(Beginning of DATA FOR THIS TASK)
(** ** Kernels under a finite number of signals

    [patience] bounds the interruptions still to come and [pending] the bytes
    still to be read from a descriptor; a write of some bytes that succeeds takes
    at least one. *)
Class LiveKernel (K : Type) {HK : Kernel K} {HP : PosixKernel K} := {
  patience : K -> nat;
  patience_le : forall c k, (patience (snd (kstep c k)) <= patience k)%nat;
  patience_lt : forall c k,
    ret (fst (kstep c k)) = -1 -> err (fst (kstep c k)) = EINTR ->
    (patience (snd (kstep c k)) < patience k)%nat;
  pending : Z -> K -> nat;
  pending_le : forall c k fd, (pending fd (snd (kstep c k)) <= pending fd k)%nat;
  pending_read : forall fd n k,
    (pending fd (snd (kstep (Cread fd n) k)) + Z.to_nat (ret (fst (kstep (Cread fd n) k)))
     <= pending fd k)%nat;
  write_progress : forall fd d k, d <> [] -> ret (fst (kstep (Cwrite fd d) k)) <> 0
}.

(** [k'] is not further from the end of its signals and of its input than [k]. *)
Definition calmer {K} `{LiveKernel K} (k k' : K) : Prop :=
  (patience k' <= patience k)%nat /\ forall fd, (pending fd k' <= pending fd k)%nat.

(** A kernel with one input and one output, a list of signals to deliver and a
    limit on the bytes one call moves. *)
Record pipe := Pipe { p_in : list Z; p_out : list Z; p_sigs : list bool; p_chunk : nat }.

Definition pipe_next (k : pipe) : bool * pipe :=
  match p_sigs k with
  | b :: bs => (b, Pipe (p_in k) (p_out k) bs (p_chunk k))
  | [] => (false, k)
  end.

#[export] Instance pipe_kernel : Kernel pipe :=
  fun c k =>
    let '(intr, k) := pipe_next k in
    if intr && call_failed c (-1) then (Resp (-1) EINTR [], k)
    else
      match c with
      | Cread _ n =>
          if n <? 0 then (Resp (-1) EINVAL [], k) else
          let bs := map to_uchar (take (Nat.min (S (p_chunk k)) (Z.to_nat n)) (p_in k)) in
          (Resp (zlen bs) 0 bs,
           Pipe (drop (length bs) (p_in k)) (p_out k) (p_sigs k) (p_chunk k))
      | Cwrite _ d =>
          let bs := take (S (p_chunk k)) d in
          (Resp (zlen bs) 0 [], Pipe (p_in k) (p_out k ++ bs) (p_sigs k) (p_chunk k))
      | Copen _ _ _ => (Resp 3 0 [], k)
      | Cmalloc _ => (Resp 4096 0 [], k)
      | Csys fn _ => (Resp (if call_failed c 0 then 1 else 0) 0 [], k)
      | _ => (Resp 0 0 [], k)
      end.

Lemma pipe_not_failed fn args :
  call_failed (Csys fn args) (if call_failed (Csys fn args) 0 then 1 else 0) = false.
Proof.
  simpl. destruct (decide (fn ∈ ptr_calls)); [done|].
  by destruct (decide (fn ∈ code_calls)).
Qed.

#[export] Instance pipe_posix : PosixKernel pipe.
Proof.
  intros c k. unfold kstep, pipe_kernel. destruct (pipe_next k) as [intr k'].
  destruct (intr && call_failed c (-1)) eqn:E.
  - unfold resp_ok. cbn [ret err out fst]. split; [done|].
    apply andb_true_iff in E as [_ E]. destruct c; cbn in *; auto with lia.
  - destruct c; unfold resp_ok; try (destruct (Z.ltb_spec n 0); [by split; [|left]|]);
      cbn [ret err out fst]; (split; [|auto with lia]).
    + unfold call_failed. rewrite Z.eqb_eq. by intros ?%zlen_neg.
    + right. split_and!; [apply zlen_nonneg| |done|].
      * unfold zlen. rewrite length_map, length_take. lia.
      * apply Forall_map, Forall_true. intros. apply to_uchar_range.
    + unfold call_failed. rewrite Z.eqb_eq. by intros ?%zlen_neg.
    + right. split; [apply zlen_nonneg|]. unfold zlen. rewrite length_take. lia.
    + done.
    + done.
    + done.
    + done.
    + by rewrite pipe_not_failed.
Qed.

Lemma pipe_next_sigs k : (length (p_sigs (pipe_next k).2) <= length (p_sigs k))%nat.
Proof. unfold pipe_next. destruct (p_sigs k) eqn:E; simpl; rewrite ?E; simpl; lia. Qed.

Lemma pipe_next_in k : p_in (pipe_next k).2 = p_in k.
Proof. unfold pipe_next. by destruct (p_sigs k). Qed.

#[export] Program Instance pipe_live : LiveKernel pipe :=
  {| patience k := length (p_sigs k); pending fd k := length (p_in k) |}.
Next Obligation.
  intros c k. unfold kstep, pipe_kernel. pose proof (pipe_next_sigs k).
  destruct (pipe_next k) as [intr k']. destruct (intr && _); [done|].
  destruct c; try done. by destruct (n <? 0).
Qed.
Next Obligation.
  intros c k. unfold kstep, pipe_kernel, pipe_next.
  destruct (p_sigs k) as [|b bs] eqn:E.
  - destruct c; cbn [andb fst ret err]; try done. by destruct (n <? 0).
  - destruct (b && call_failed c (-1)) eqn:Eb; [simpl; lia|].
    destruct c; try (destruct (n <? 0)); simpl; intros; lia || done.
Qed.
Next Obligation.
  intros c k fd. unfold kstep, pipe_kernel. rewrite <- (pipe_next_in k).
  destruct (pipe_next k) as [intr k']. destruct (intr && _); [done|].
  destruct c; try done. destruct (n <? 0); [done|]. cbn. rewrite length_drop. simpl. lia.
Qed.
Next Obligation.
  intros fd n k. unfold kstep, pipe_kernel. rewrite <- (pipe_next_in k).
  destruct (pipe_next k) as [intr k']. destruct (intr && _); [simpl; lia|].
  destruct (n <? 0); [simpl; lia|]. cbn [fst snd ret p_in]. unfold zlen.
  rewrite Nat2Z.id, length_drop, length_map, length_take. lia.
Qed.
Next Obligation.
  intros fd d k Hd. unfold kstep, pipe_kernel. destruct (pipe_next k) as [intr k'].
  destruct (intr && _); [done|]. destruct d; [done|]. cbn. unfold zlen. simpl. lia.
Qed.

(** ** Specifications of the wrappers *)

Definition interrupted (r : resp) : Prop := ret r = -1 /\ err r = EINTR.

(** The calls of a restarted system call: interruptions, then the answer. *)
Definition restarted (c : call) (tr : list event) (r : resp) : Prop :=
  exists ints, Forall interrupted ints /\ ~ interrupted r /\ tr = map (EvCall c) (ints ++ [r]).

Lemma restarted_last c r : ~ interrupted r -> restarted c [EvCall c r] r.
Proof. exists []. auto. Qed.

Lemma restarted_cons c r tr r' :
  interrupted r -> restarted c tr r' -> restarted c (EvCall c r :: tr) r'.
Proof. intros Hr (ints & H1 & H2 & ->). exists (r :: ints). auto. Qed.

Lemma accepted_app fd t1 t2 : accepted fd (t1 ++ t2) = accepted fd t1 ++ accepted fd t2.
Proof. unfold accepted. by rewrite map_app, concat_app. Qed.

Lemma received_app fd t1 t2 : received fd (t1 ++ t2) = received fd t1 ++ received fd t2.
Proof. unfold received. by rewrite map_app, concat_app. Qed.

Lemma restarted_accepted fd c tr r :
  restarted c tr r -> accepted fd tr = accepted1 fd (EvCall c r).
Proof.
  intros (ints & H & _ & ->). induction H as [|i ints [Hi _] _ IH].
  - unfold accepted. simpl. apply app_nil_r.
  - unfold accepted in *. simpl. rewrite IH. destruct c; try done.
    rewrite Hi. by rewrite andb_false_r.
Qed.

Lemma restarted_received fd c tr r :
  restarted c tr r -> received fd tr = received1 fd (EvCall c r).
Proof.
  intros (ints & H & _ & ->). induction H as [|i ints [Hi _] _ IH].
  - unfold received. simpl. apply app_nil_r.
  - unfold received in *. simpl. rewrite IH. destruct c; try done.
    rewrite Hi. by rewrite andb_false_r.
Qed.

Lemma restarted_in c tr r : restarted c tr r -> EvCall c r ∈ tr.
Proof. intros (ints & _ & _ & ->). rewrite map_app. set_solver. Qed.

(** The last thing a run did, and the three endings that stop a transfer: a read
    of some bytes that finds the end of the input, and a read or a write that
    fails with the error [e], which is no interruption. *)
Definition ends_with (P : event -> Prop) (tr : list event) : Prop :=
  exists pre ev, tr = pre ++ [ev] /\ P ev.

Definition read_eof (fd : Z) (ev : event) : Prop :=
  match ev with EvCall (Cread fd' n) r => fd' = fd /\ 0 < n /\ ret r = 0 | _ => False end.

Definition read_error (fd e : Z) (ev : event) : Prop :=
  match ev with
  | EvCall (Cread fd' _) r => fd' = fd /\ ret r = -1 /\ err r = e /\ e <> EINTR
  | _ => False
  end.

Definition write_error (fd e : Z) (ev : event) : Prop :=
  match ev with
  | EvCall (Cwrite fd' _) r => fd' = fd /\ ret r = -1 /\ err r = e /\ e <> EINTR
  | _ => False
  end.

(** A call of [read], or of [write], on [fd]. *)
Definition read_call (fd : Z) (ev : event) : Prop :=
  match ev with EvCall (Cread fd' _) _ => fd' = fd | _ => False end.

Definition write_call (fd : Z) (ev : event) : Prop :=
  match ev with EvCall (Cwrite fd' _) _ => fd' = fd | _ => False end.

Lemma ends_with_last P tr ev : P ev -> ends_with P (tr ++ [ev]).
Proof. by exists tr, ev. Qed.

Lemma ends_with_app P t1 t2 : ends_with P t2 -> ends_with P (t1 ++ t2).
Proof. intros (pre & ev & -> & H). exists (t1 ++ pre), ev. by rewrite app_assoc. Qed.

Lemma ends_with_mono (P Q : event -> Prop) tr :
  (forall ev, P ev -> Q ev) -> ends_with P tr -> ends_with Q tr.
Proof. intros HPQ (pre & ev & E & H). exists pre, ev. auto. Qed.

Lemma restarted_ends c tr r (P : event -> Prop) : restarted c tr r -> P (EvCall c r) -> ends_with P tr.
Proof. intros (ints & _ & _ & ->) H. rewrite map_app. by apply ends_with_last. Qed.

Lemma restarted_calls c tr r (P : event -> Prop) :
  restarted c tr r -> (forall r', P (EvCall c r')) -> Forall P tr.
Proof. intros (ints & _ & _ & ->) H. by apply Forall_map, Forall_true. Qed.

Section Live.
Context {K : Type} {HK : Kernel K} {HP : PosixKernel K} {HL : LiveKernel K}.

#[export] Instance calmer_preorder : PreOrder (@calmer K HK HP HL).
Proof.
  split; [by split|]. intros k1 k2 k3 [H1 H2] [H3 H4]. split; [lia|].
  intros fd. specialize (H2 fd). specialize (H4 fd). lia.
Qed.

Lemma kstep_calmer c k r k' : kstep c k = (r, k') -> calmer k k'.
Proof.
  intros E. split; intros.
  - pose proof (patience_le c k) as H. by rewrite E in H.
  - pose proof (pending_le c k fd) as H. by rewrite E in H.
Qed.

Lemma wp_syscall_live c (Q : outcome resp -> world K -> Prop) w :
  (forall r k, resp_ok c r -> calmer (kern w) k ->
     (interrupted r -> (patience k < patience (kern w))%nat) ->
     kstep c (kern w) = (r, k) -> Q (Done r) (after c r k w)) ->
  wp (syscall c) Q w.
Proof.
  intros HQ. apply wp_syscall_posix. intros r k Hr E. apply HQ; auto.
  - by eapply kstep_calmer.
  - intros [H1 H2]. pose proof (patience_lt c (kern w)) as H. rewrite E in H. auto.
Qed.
(End of DATA FOR THIS TASK)
The lines you need are those with the word "Csys"; list them from the entries.

      | Csys fn _ => (Resp (if call_failed c 0 then 1 else 0) 0 [], k)
  call_failed (Csys fn args) (if call_failed (Csys fn args) 0 then 1 else 0) = false.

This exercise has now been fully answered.